WORK ORDER | For the material below, return exactly the lines starting at the one holding "(** * The invariant of the chain *)" and ending at the one holding "intros [Hn _", counting both as part of the range.

DATASET RECORDS |
-------
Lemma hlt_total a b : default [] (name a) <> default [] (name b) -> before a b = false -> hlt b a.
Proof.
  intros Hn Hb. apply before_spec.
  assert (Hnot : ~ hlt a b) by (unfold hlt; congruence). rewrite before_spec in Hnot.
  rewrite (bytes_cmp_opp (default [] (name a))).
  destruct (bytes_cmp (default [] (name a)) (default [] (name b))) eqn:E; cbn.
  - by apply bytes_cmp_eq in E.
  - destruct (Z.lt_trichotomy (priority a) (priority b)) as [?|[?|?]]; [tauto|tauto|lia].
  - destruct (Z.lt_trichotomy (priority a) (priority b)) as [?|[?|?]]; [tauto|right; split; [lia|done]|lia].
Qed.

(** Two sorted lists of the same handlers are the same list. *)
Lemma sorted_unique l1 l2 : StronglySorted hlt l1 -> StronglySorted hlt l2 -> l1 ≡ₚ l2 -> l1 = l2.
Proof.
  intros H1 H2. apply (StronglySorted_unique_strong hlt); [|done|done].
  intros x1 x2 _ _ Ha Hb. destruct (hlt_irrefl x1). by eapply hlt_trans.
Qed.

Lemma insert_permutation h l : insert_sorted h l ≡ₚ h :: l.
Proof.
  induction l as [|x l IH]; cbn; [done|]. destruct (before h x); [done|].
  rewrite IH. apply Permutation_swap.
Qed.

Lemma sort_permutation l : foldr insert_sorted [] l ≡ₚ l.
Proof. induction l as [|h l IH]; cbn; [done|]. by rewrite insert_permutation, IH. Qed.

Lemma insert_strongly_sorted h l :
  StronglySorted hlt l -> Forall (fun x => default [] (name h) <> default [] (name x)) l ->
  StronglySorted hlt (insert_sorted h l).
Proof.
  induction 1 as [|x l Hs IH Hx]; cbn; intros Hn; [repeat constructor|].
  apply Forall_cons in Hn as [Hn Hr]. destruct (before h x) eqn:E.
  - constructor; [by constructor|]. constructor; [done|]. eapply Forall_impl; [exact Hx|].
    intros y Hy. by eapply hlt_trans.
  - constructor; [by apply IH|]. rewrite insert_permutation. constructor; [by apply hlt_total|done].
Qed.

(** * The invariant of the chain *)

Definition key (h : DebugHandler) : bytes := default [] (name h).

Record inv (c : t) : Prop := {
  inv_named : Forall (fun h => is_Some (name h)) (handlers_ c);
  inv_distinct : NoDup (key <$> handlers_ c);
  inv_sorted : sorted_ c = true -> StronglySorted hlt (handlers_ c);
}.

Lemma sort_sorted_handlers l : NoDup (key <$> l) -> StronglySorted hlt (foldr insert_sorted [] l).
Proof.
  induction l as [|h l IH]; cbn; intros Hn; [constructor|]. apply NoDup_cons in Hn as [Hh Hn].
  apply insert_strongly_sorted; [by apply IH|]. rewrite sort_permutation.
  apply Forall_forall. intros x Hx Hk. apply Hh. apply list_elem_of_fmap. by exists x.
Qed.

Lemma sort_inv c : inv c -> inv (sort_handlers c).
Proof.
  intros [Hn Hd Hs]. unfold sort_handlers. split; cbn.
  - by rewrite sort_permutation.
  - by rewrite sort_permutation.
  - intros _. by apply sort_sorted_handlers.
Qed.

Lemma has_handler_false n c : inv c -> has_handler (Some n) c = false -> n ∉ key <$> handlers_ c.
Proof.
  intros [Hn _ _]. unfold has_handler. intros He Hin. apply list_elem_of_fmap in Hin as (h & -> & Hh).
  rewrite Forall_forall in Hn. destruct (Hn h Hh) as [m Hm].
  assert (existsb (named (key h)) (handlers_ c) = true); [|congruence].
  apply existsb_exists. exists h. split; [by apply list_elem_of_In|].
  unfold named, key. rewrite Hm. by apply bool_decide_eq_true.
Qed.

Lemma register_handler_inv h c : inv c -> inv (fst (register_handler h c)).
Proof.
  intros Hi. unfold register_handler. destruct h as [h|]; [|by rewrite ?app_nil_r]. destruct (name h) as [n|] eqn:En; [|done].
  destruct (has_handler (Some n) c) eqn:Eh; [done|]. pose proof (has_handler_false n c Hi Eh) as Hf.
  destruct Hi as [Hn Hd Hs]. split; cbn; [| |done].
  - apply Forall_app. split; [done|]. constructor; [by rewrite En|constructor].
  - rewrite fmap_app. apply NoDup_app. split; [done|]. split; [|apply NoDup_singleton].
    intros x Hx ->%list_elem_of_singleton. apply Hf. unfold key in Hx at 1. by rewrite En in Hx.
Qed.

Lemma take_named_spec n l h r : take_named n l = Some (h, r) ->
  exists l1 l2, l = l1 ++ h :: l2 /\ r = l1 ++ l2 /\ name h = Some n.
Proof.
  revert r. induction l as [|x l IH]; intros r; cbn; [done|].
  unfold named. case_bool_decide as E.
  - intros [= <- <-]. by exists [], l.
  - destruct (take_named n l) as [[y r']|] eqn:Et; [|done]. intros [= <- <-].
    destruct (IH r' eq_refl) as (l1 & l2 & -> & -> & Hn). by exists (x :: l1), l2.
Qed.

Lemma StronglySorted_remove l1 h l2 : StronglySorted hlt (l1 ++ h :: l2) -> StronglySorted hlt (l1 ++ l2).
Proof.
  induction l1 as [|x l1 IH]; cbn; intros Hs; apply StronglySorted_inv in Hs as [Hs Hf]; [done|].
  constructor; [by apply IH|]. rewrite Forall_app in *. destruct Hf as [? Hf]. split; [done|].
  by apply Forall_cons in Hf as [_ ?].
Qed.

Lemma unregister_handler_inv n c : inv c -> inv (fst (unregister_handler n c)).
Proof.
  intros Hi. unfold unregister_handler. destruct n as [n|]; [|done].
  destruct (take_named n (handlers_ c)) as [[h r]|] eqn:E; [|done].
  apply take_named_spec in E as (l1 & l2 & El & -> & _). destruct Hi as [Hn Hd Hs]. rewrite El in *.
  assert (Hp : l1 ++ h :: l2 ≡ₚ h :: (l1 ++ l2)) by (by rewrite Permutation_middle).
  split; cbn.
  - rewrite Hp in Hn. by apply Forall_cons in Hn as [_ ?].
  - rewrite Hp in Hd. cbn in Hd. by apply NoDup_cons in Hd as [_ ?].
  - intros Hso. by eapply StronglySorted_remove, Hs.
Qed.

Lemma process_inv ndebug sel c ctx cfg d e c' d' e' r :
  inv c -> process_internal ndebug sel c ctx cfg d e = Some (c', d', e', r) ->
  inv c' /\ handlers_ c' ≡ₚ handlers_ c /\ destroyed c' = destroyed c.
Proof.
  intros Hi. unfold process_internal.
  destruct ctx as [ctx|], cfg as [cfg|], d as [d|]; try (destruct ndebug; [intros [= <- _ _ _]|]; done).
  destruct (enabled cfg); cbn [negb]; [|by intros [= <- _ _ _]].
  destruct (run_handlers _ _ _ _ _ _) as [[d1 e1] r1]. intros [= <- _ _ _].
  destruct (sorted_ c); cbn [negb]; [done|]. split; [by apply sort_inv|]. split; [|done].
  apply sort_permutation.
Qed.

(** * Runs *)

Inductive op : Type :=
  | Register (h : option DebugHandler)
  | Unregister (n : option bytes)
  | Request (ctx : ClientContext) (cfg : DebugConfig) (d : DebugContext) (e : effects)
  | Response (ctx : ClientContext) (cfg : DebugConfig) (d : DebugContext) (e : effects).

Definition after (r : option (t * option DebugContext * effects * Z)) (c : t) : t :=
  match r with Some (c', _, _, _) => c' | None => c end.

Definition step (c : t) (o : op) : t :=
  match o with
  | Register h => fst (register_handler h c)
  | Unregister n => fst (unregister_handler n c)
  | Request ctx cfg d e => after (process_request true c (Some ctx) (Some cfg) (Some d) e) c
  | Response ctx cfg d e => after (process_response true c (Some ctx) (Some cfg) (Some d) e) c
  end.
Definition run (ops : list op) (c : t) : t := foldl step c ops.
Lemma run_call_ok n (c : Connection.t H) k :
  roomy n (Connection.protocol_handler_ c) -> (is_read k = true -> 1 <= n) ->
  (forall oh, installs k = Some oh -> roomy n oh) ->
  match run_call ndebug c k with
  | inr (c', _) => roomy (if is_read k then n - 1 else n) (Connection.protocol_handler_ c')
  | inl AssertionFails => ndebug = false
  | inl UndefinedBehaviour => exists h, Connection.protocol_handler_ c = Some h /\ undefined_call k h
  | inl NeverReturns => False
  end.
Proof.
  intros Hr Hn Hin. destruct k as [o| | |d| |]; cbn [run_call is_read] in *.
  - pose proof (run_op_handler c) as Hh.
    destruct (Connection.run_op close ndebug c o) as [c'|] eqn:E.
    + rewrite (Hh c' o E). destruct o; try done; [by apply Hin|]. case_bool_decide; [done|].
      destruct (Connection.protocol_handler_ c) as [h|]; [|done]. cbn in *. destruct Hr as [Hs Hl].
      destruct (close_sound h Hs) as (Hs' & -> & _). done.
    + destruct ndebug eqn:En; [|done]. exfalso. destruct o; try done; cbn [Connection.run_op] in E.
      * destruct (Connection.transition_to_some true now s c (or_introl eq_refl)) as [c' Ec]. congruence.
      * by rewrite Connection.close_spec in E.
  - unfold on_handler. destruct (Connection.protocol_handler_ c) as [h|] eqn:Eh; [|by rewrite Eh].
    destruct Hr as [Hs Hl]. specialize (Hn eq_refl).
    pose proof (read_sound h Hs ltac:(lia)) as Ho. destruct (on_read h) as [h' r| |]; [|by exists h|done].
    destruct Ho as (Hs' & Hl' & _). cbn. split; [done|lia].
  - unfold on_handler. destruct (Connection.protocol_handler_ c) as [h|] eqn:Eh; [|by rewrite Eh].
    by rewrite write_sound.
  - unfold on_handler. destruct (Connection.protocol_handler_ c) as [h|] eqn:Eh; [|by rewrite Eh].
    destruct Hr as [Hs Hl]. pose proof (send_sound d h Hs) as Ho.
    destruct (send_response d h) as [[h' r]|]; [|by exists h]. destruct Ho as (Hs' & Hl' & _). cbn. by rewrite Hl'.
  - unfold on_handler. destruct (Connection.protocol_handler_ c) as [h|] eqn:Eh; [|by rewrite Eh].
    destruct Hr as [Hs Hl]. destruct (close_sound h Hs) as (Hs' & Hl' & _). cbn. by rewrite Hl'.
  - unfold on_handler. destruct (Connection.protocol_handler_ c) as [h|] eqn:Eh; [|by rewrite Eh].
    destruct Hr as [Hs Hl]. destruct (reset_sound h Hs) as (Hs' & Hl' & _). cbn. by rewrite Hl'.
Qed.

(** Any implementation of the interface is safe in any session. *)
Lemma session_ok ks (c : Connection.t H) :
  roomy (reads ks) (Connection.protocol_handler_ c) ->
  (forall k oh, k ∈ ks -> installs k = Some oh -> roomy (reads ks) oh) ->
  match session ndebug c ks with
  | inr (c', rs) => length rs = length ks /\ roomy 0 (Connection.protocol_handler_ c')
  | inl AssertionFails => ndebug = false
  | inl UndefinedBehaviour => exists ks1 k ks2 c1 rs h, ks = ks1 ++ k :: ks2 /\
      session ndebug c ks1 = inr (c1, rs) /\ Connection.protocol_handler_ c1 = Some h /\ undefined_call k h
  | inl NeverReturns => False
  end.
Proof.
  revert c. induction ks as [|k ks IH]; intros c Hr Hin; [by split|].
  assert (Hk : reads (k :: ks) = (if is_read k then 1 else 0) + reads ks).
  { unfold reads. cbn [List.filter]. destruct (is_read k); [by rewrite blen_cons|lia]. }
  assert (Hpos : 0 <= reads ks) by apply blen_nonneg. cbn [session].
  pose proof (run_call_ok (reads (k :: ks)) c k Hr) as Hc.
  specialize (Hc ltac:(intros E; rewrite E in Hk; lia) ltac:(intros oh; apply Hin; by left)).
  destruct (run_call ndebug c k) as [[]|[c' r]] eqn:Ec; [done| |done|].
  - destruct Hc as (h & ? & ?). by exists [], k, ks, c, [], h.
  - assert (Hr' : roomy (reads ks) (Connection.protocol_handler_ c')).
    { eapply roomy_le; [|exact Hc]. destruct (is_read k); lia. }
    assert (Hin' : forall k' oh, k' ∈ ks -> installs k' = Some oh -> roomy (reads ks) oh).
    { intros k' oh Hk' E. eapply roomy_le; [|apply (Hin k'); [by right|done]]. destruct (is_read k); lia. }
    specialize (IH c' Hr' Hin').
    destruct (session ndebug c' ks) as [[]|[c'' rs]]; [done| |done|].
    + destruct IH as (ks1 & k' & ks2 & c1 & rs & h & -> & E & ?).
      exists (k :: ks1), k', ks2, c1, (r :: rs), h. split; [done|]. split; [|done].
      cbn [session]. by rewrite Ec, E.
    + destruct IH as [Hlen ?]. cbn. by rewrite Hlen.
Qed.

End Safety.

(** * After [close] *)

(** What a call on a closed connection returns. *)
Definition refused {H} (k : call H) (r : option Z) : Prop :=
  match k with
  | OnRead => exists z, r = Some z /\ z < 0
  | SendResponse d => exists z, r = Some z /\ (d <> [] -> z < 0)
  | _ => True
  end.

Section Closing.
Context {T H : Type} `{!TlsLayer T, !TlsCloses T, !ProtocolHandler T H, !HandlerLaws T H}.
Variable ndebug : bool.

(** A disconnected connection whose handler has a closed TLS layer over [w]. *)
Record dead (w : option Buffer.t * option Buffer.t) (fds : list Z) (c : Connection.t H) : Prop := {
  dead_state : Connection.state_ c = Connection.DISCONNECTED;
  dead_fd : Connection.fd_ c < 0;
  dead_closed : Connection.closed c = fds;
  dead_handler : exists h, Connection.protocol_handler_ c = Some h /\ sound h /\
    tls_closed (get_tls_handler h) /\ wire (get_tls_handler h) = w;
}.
-------
THE ANSWER |
(** * The invariant of the chain *)

Definition key (h : DebugHandler) : bytes := default [] (name h).

Record inv (c : t) : Prop := {
  inv_named : Forall (fun h => is_Some (name h)) (handlers_ c);
  inv_distinct : NoDup (key <$> handlers_ c);
  inv_sorted : sorted_ c = true -> StronglySorted hlt (handlers_ c);
}.

Lemma sort_sorted_handlers l : NoDup (key <$> l) -> StronglySorted hlt (foldr insert_sorted [] l).
Proof.
  induction l as [|h l IH]; cbn; intros Hn; [constructor|]. apply NoDup_cons in Hn as [Hh Hn].
  apply insert_strongly_sorted; [by apply IH|]. rewrite sort_permutation.
  apply Forall_forall. intros x Hx Hk. apply Hh. apply list_elem_of_fmap. by exists x.
Qed.

Lemma sort_inv c : inv c -> inv (sort_handlers c).
Proof.
  intros [Hn Hd Hs]. unfold sort_handlers. split; cbn.
  - by rewrite sort_permutation.
  - by rewrite sort_permutation.
  - intros _. by apply sort_sorted_handlers.
Qed.

Lemma has_handler_false n c : inv c -> has_handler (Some n) c = false -> n ∉ key <$> handlers_ c.
Proof.
  intros [Hn _ _]. unfold has_handler. intros He Hin. apply list_elem_of_fmap in Hin as (h & -> & Hh).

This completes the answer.